I joined this programme as the FAO statistician working alongside colleagues at the National Institute of Statistics (NIS) and the Ministry of Agriculture, Forestry and Fisheries (MAFF), and have been part of its growth since. The 50x2030 Initiative is a global partnership aiming to help 50 countries produce regular, reliable agricultural data by 2030. Cambodia's consistency stands out. Running a nationally representative agricultural survey every year, with integrated data collection across crops, livestock, fisheries, and household economics, requires serious institutional commitment. It also requires the kind of mundane, unglamorous work that rarely gets attention: harmonising questionnaires, training enumerators in remote provinces, cleaning messy datasets, and building systems that don't fall apart when key staff rotate.
The link between good agricultural data and food security is direct but often underestimated. You can't target nutrition programmes, allocate irrigation investments, or plan climate adaptation without knowing what farmers are actually growing, earning, and struggling with. Cambodia's agriculture sector still employs a significant share of the labour force, and the decisions made about it affect millions of households. Those decisions should be grounded in evidence, not assumptions.

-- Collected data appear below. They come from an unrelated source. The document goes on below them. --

Definition move_files (files_type : plan) (class_dir output : path)
    (max_workers : nat) : M unit :=
  let class_name := snd (Path.split class_dir) in
  for_each files_type (fun '(files, folder_type) =>
    let full_path := Path.join3 output folder_type class_name in
    do makedirs full_path then
    let* files := tuple_loop (length files)
                    (fun x => move x full_path) 0 files in
    thread_map (fun f => _move f full_path) files max_workers).

(** *** Ratio mode *)

(** [seq[i]] on a Python sequence. *)
Definition index {A} (l : list A) (i : nat) : result A :=
  match l !! i with
  | Some a => Ok a
  | None => Raise (IndexError "index out of range")
  end.

Definition result_bind {A B} (r : result A) (k : A -> result B) : result B :=
  match r with
  | Ok a => k a
  | Raise e => Raise e
  end.

(** [int(ratio[i] * len(files))]. *)
Definition ratio_count (ratio : list PyFloat.float) (i : nat) (n : nat)
  : result Z :=
  result_bind (index ratio i) (fun r =>
    PyFloat.to_int (PyFloat.mul r (PyFloat.of_int (Z.of_nat n)))).

(** The two indices and the list [li] of [split_class_dir_ratio]. *)
Definition ratio_plan (files : list entry) (ratio : list PyFloat.float)
  : result plan :=
  result_bind (ratio_count ratio 0 (length files)) (fun split_train_idx =>
  result_bind (ratio_count ratio 1 (length files)) (fun n_val =>
    let split_val_idx := split_train_idx + n_val in
    Ok (split_files files split_train_idx split_val_idx
          (bool_decide (length ratio = 3%nat))))).

Definition split_class_dir_ratio (class_dir output : path)
    (ratio : list PyFloat.float) (seed : Z) (move : bool)
    (max_workers : nat) (group_prefix : option Z) : M unit :=
  let* files := setup_files class_dir seed group_prefix in
  let* li := lift (ratio_plan files ratio) in
  if move then move_files li class_dir output max_workers
  else copy_files li class_dir output max_workers.

Definition ratio (input output : path) (seed : Z)
    (ratio : list PyFloat.float) (move : bool) (max_workers : nat)
    (group_prefix : option Z) : M unit :=
  if negb (PyFloat.round5_is_one (PyFloat.sum ratio)) then raise AssertionError
  else if negb (bool_decide (length ratio = 2%nat ∨ length ratio = 3%nat))
  then raise AssertionError
  else
    let* dirs := list_dirs input in
    for_each dirs (fun class_dir =>
      split_class_dir_ratio class_dir output ratio seed move max_workers
        group_prefix).

(** *** Fixed mode *)

(** The value of the parameter [fixed]: an int, a tuple or a list. *)
Inductive seq_kind := PyTuple | PyList.

Inductive fixed_arg :=
  | FixedInt (i : Z)
  | FixedSeq (kind : seq_kind) (l : list Z).

Definition repr_fixed (kind : seq_kind) (l : list Z) : string :=
  match kind with
  | PyTuple => Py.repr_tuple l
  | PyList => Py.repr_list l
  end.

Definition msg_too_few (class_dir : path) (available : Z)
    (fixed_repr : string) (required : Z) : string :=
  "The number of samples in class " +:+ Py.dquote +:+ Path.stem class_dir
    +:+ Py.dquote +:+ " are too few. There are only " +:+ Py.str available
    +:+ " samples available but your fixed parameter " +:+ fixed_repr
    +:+ " requires at least " +:+ Py.str required
    +:+ " files. You may want to split your classes by ratio.".

(** The check, the two indices and the list [li] of
    [split_class_dir_fixed]. *)
Definition fixed_plan (class_dir : path) (files : list entry)
    (kind : seq_kind) (fixed : list Z) : result plan :=
  let n := Z.of_nat (length files) in
  if negb (n >? Py.sum fixed) then
    Raise (ValueError (msg_too_few class_dir n (repr_fixed kind fixed)
                         (Py.sum fixed)))
  else
    let split_train_idx := n - Py.sum fixed in
    result_bind (index fixed 0) (fun fixed0 =>
      let split_val_idx := split_train_idx + fixed0 in
      Ok (split_files files split_train_idx split_val_idx
            (bool_decide (length fixed = 2%nat)))).

Definition split_class_dir_fixed (class_dir output : path)
    (kind : seq_kind) (fixed : list Z) (seed : Z) (prog_bar : nat)
    (group_prefix : option Z) : M Z :=
  let* files := setup_files class_dir seed group_prefix in
  let* li := lift (fixed_plan class_dir files kind fixed) in
  do copy_files li class_dir output prog_bar then
  ret (Z.of_nat (length files)).

(** The loop [for class_dir in dirs: lens.append(...)]. *)
Fixpoint collect_lens (dirs : list path) (body : path -> M Z) : M (list Z) :=
  match dirs with
  | [] => ret []
  | class_dir :: dirs' =>
      let* n := body class_dir in
      let* lens := collect_lens dirs' body in
      ret (n :: lens)
  end.

(** One duplication: the body of [for i in range(max_len - length)].
    [f_orig] is an element of what [list_files] returned, a [str];
    after the draw, [f_orig.stem] is read first and raises, so
    [with_name] and [shutil.copy2] are not reached. *)
Definition duplicate (train_files : list string) (i : Z) : M unit :=
  let* f_orig := choice train_files in
  raise (AttributeError "'str' object has no attribute 'stem'").

(** The body of [for length, class_dir in iteration]. *)
Definition oversample_class (output : path) (max_len : Z)
    (length_dir : Z * path) : M unit :=
  let '(length, class_dir) := length_dir in
  let class_name := snd (Path.split class_dir) in
  let full_path := Path.join3 output "train" class_name in
  let* train_files := list_files full_path in
  for_each (Py.range (max_len - length)) (duplicate train_files).

Definition fixed (input output : path) (seed : Z) (fixed : fixed_arg)
    (oversample : bool) (group_prefix : option Z) : M unit :=
  let '(kind, fixed) :=
    match fixed with
    | FixedInt i => (PyList, [i])
    | FixedSeq kind l => (kind, l)
    end in
  if negb (bool_decide (length fixed = 1%nat ∨ length fixed = 2%nat))
  then raise AssertionError
  else
    let* dirs := list_dirs input in
    let* lens := collect_lens dirs (fun class_dir =>
                   split_class_dir_fixed class_dir output kind fixed seed 0
                     group_prefix) in
    if negb oversample then ret tt
    else
      let* max_len := lift (Py.max lens) in
      for_each (zip lens dirs) (oversample_class output max_len).

End Program.

Arguments World {R} _ _ _ _ _.
Arguments w_dirs {R} _.
Arguments w_files {R} _.
Arguments w_rng {R} _.
Arguments w_trace {R} _.
Arguments w_late {R} _.

(** ** A concrete generator for running the program

    A linear congruential generator: enough to execute the embedding on
    concrete datasets. *)

Definition lcg_next (st : N) : N := ((1103515245 * st + 12345) mod 2147483648)%N.

Definition lcg_below (n : nat) (st : N) : nat * N :=
  (N.to_nat ((lcg_next st / 65536) mod N.of_nat n)%N, lcg_next st).

Definition lcg : rng.
Proof.
  refine (Rng N (fun a => Z.to_N (a mod 2147483648)) lcg_below _).
  abstract (intros n st Hn; unfold lcg_below; cbn [fst];
            assert (H : ((lcg_next st / 65536) mod N.of_nat n < N.of_nat n)%N)
              by (apply N.mod_lt; lia);
            lia).
Defined.

(** A dataset: the class directories [classes] below [input], each
    with the given file names; nothing has been transferred yet. *)
Definition dataset (R : rng) (input : path)
    (classes : list (string * list string)) : world R :=
  World
    (input :: map (fun c => Path.join input (fst c)) classes)
    (flat_map (fun c => map (fun f => Path.join (Path.join input (fst c)) f)
                          (snd c)) classes)
    (rng_seed R 0)
    []
    0.
(** ** Vocabulary of the specification *)

(** The entries of [l] at the positions [lo <= i < hi]. *)
Definition segment {A} (l : list A) (lo hi : nat) : list A :=
  drop lo (take hi l).

(** The list [li] of [split_files] as the specification describes it:
    train = [0, train_end), val = [train_end, val_end) and
    test = [val_end, N) with a test subset; val = [train_end, N)
    without. *)
Definition plan_of_bounds (files : list entry) (train_end val_end : nat)
    (use_test : bool) : plan :=
  if use_test then
    [(segment files 0 train_end, "train");
     (segment files train_end val_end, "val");
     (segment files val_end (length files), "test")]
  else
    [(segment files 0 train_end, "train");
     (segment files train_end (length files), "val")].


(** Two outcomes that differ at most in how the parameter [fixed] is
    rendered inside the insufficient-samples message. *)
Definition same_up_to_repr {A} (k1 k2 : seq_kind) (l : list Z)
    (r1 r2 : result A) : Prop :=
  match r1, r2 with
  | Ok a, Ok b => a = b
  | Raise e1, Raise e2 =>
      e1 = e2 \/
      exists class_dir n required,
        e1 = ValueError (msg_too_few class_dir n (repr_fixed k1 l) required)
        /\ e2 = ValueError (msg_too_few class_dir n (repr_fixed k2 l) required)
  | _, _ => False
  end.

CAS 2025 was fully funded by the Cambodian government's national budget — a major milestone. When a country commits its own resources to a statistical programme that was initially donor-supported, that is real national ownership. The data now feeds directly into Cambodia's Pentagonal Strategy national indicators and broader national planning. But the most important thing remains simple: data collected must be data used. Otherwise all the effort — the enumerator training, the fieldwork logistics, the quality assurance — is in vain. Now that there is a steady workflow for data production, the focus shifts to advanced statistical analysis utilising AI and machine learning. That is where the efforts lie now, and it is where I believe the next real gains will come from.